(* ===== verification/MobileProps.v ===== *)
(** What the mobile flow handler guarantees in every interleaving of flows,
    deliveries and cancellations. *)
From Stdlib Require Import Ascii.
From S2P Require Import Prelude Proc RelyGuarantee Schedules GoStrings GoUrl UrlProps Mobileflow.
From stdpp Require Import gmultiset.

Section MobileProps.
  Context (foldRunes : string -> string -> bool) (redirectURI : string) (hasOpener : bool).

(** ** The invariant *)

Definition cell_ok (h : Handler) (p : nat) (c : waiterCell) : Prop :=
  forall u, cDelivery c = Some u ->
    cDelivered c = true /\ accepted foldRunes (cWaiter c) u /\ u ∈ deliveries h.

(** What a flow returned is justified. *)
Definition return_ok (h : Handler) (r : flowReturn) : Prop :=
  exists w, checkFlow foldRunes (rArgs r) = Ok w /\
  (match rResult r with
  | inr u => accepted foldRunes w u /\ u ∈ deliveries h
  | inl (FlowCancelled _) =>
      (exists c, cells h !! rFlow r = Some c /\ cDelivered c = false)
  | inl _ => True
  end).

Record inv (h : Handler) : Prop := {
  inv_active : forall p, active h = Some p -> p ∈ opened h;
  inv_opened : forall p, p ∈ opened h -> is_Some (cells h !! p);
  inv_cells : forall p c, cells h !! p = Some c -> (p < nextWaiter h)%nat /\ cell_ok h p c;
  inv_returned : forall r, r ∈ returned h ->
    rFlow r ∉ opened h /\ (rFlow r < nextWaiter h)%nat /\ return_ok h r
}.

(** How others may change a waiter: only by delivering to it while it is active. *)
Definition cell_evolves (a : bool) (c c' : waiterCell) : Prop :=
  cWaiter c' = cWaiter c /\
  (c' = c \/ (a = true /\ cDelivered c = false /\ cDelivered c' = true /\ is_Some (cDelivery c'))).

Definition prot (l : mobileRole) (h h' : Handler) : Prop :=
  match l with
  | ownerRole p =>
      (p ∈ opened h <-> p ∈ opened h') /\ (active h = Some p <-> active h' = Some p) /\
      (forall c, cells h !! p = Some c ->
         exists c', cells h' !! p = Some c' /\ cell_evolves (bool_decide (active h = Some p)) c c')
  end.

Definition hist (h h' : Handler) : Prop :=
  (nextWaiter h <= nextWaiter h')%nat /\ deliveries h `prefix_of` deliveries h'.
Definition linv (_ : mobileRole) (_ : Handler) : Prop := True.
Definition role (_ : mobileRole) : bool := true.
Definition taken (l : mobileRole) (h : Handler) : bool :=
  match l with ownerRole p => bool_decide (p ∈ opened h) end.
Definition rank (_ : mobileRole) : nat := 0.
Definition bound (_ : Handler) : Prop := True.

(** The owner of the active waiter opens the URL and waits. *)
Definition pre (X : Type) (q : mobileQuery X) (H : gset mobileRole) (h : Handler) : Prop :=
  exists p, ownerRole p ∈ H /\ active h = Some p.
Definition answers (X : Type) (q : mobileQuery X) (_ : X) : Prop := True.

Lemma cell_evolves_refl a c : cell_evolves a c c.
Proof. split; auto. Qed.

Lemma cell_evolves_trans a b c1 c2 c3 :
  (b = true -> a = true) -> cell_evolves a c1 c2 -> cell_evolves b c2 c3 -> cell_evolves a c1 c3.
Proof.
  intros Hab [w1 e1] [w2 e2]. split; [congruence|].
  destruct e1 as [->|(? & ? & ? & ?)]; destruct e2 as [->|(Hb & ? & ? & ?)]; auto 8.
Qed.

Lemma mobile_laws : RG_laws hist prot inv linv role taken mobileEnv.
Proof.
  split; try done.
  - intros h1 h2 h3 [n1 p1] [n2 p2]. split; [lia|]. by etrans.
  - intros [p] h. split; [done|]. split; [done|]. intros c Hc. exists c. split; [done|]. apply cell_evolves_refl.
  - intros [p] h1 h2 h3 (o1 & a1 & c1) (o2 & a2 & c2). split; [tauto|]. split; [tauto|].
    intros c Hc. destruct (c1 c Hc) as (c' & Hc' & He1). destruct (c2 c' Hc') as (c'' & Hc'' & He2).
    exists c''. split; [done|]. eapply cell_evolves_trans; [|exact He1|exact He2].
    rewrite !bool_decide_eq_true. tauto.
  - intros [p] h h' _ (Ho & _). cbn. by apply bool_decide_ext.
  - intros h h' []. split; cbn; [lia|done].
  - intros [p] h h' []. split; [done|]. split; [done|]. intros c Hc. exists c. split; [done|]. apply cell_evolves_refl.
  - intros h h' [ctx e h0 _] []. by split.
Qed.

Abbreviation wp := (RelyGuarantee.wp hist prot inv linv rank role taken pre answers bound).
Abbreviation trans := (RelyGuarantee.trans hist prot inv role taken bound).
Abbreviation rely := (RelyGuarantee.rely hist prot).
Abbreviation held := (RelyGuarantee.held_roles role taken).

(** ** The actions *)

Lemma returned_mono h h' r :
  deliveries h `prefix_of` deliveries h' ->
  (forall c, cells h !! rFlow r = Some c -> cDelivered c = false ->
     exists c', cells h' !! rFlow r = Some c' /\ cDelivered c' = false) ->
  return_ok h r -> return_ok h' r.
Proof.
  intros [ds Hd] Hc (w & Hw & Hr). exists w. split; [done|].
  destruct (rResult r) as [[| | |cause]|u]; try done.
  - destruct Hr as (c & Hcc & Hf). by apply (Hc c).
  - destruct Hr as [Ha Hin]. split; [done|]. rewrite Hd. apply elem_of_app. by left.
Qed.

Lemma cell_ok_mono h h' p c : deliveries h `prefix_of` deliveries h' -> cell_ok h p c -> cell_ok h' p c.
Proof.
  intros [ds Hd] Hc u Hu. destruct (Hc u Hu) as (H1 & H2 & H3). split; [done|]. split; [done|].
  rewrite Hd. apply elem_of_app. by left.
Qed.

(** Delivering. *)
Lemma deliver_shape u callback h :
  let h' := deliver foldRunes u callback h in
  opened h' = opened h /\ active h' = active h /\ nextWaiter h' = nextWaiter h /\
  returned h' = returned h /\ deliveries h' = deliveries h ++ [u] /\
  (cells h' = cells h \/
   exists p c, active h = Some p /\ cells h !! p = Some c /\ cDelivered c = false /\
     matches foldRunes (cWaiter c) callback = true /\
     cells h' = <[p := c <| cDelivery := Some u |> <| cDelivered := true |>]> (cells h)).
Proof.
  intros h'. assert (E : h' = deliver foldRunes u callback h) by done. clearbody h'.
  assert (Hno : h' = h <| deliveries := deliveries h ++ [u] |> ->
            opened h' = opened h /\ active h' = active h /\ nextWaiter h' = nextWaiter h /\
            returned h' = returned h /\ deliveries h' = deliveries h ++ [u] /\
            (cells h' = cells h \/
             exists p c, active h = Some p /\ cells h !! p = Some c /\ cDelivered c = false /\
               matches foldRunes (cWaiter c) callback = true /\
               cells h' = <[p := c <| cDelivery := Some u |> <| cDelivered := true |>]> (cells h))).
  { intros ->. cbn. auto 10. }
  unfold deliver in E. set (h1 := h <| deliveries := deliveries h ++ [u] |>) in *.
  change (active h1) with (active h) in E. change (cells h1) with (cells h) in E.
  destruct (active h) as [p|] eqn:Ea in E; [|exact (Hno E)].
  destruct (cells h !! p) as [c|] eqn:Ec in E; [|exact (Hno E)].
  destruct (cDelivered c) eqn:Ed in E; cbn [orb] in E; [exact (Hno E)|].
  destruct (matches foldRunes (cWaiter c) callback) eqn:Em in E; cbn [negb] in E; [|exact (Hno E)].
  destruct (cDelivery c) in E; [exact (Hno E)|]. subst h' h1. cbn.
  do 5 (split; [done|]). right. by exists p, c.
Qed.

*EXERCISE PROMPT*
Up to and including the line that holds "Definition return_ok (h", reproduce the records above exactly from their first line, and give nothing else.

*ANSWER TO THIS PROBLEM*
(* ===== verification/MobileProps.v ===== *)
(** What the mobile flow handler guarantees in every interleaving of flows,
    deliveries and cancellations. *)
From Stdlib Require Import Ascii.
From S2P Require Import Prelude Proc RelyGuarantee Schedules GoStrings GoUrl UrlProps Mobileflow.
From stdpp Require Import gmultiset.

Section MobileProps.
  Context (foldRunes : string -> string -> bool) (redirectURI : string) (hasOpener : bool).

(** ** The invariant *)

Definition cell_ok (h : Handler) (p : nat) (c : waiterCell) : Prop :=
  forall u, cDelivery c = Some u ->
    cDelivered c = true /\ accepted foldRunes (cWaiter c) u /\ u ∈ deliveries h.

(** What a flow returned is justified. *)
Definition return_ok (h : Handler) (r : flowReturn) : Prop :=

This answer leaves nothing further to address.